*** Extracted entries ***

Lemma geometry_split : geometry ps C'.
Proof.
  destruct (chunk_shape _ _ G _ _ _ Ha) as (A1 & A2 & _).
  destruct (chunk_place _ _ G _ _ _ Ha) as (p & l & Hp & H1 & H2 & H3 & H4).
  split; [..|exact (part_shape _ _ G)| |exact (part_sep _ _ G)].
  - intros b j y [[-> [= -> ->]]|[[-> [= -> ->]]|(_ & _ & Hj)]]%split_lookup;
      [|Z.div_mod_to_equations; lia|by apply (chunk_shape _ _ G _ _ _ Hj)]. lia.
  - intros b j y [[-> [= -> ->]]|[[-> [= -> ->]]|(? & ? & Hj)]]%split_lookup;
      [..|by eapply split_place_other].
    + exists p, l. split_and!; [done|done|lia| |].
      * destruct H3 as [|(b & nb & ub & Hb & E)]; [by left|right].
        pose proof (chunk_bounds _ _ _ _ _ G Hb). exists b, nb, ub. rewrite split_other by lia. done.
      * right. by rewrite split_rest.
    + exists p, l. split_and!; [done|lia|lia| |].
      * right. exists a, x, v. by rewrite split_self.
      * replace (a + x + (n - x)) with (a + n) by lia.
        destruct H4 as [|Hs]; [by left|right]. by rewrite split_other by lia.
  - intros b j y c i z Hb Hc Hne. apply split_lookup in Hb, Hc.
    destruct Hb as [[-> [= -> ->]]|[[-> [= -> ->]]|(Hb1 & Hb2 & Hb)]],
             Hc as [[-> [= -> ->]]|[[-> [= -> ->]]|(Hc1 & Hc2 & Hc)]]; try lia;
      try (pose proof (split_sep _ _ _ Hb Hb1)); try (pose proof (split_sep _ _ _ Hc Hc1)); try lia.
    by apply (chunk_sep _ _ G _ _ _ _ _ _ Hb Hc).
  - intros q i Hq. destruct (part_last _ _ G _ _ Hq) as (b & j & y & Hb & Q1 & Q2).
    destruct (decide (b = a)) as [->|Hba].
    + assert (j = n) as -> by congruence. exists (a + x), (n - x), w. rewrite split_rest.
      split_and!; [done|lia|lia].
    + assert (b ≠ a + x) by (intros ->; rewrite split_new in Hb; done).
      exists b, j, y. by rewrite split_other.
Qed.

End Split.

***

What is being asked: Give back the lines of the data exactly as they are written, from the first line through the line containing "split; [..|exact (part_shape".

Result of this exercise:
Lemma geometry_split : geometry ps C'.
Proof.
  destruct (chunk_shape _ _ G _ _ _ Ha) as (A1 & A2 & _).
  destruct (chunk_place _ _ G _ _ _ Ha) as (p & l & Hp & H1 & H2 & H3 & H4).
  split; [..|exact (part_shape _ _ G)| |exact (part_sep _ _ G)].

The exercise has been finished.